I'm not happy with my algorithm yet, but I'm stucked at the moment and don't know how to solve this. Any ideas how I can compare both tree to each other?

Answer 1

Aight, so the question is about looking for one tree inside another. This is a standard interview problem if the tree has an ordering, but yours doesn't and that makes matters significantly more complicated. Similarly, if we were looking for tree congruence rather than containment, and if we could use Kelly's Theorem as Adam Gent indicates in the OP's comments and just count subtrees.

For clarity's sake, I'm going to call the two trees the pattern tree and the target tree. We want to test whether the pattern tree is a subtree of the target tree.

Your approach is (though I might be understanding) that a node P from the pattern tree is equivalent to a node T in the target tree iff every child of P is equal to a node in T. Thing is, this has a problem: what if P has two identical subtrees as children? It'd match against a node T that only had one subtree!

Now this isn't a fatal flaw: we could adapt this approach by deleting a subtree of T when we think we've found a match, and then doing a pile of backtracking if it later turns out we're wrong. That's kinda prone to combinatorial explosion though.

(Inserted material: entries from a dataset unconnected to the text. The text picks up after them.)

(* ===== verification/Iface.v ===== *)
(** The interfaces through which the components meet: a client component's
    theorems are proved against the class, the implementing component gives
    the instance. *)
From S2P Require Import Prelude.
Open Scope Z_scope.

(** What the proxies ask of a basic authentication center:
    [Verify(userPwdPair, userIP, localIP, target)]. *)
Class Authenticator (C : Type) :=
  auth_verify : C -> bytes -> bytes -> bytes -> bytes -> bool.

(** [basicAuth.Format(user, pwd)] *)
Definition Format (user pwd : bytes) : bytes := user ++ lit ":" ++ pwd.

(** What a name resolver answers at a given moment: the server it asks and
    [MustResolve], which answers the host itself when it cannot resolve it. *)
Class NameResolver (R : Type) := {
  public_dns_addr : R -> bytes;
  must_resolve : R -> bytes -> bytes;
}.

(** The concurrent map of github.com/orcaman/concurrent-map with string keys:
    its operations, and what it documents of them.  [cm_items] is a snapshot. *)
Class ConcurrentMap (M : Type -> Type) := {
  cm_new : forall {V}, M V;
  cm_get : forall {V}, M V -> bytes -> option V;
  cm_set : forall {V}, M V -> bytes -> V -> M V;
  cm_remove : forall {V}, M V -> bytes -> M V;
  cm_count : forall {V}, M V -> Z;
  cm_items : forall {V}, M V -> list (bytes * V);
}.

Definition cm_has {M} `{ConcurrentMap M} {V} (m : M V) (k : bytes) : bool :=
  match cm_get m k with Some _ => true | None => false end.

Definition cm_set_if_absent {M} `{ConcurrentMap M} {V} (m : M V) (k : bytes) (v : V) : M V :=
  if cm_has m k then m else cm_set m k v.

Class ConcurrentMapLaws (M : Type -> Type) `{ConcurrentMap M} := {
  cm_get_new : forall {V} k, cm_get (cm_new (V := V)) k = None;
  cm_get_set : forall {V} (m : M V) k v k',
    cm_get (cm_set m k v) k' = if decide (k = k') then Some v else cm_get m k';
  cm_get_remove : forall {V} (m : M V) k k',
    cm_get (cm_remove m k) k' = if decide (k = k') then None else cm_get m k';
  cm_count_new : forall {V}, cm_count (cm_new (V := V)) = 0;
  cm_count_set : forall {V} (m : M V) k v,
    cm_count (cm_set m k v) = cm_count m + (if cm_has m k then 0 else 1);
  cm_count_remove : forall {V} (m : M V) k,
    cm_count (cm_remove m k) = cm_count m - (if cm_has m k then 1 else 0);
  cm_items_get : forall {V} (m : M V) k v, (k, v) ∈ cm_items m <-> cm_get m k = Some v;
}.

(** stdpp's finite maps are such a map. *)
#[export] Instance gmap_cmap : ConcurrentMap (gmap bytes) := {
  cm_new := fun V => ∅;
  cm_get := fun V m k => m !! k;
  cm_set := fun V m k v => <[k := v]> m;
  cm_remove := fun V m k => delete k m;
  cm_count := fun V m => Z.of_nat (size m);
  cm_items := fun V m => map_to_list m;
}.

#[export] Instance gmap_cmap_laws : ConcurrentMapLaws (gmap bytes).
Proof.
  split; intros V; unfold cm_has; cbn.
  - intros k. apply lookup_empty.
  - intros m k v k'. by rewrite lookup_insert.
  - intros m k k'. by rewrite lookup_delete.
  - done.
  - intros m k v. rewrite map_size_insert. destruct (m !! k); cbn; lia.
  - intros m k. rewrite map_size_delete. destruct (m !! k) eqn:E; cbn; [|lia].
    assert (size m <> 0%nat) by (intros H0%map_size_empty_inv; by rewrite H0 in E). lia.
  - intros m k v. apply elem_of_map_to_list.
Qed.

(** AES in CFB mode (pkg/outil/aes.go) and the hexadecimal MD5 sum *)
Class Crypto := {
  EncryptCFB : bytes -> bytes -> outcome bytes;
  DecryptCFB : bytes -> bytes -> outcome bytes;
  md5hex : bytes -> bytes;
}.

(** AES decrypts what it encrypted, takes any key of 24 bytes, and a hexadecimal
    MD5 sum has 32 digits. *)
Class CryptoLaws `{!Crypto} := {
  Encrypt_total : forall k b, length k = 24%nat -> exists d, EncryptCFB k b = Ok d;
  Decrypt_EncryptCFB : forall k b d, EncryptCFB k b = Ok d -> DecryptCFB k d = Ok b;
  md5hex_length : forall k, length (md5hex k) = 32%nat;
}.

A better way is to recurse from the ground up rather than the top down. What I mean by this is

• Check whether all the pattern tree's leaves occur in the target tree.
• If they do, build a dictionary D mapping the pattern tree's leaves to lists (there might be more than one!) of matching leaves in the target tree.
• Check whether all height-1 subtrees of the pattern tree occur in the target tree.
• To do this, suppose we have a height-1 node Q from the pattern tree, with leaves X and Y.
• Use the dictionary to get the lists of leaves in the target tree matching X and Y. Filter these lists so that any leaf in the target tree appears at most once (this deals with the case that X is identical to Y)
• See if some leaf matching X in the target tree has a parent in common with a leaf matching Y in the target tree.
• If so, hooray! If this parent is the same type as Q, it's a match! Find all such parents - we'll need them for the next step.
• If all the height-1 subtrees of the pattern tree do indeed appear in the target tree, build a new dictionary mapping them to lists of matching height-1 trees in the target tree.
• Repeat, building a height-2 tree dictionary using the height-1 dictionary.
• Repeat, building a height-3 tree dic- you get the point. Eventually you'll reach the root of the pattern tree and you're done.

This works out at quadratic time, which isn't great but the usual Googling didn't reveal a better algorithm (mostly because the binary tree/ordered tree variants have flooded the search space). If anyone knows of better, I'd be glad to hear it. Using Kelly's Theorem against all subtrees works out at cubic time naively I think, but with some memoization that'd probably come down to quadratic too.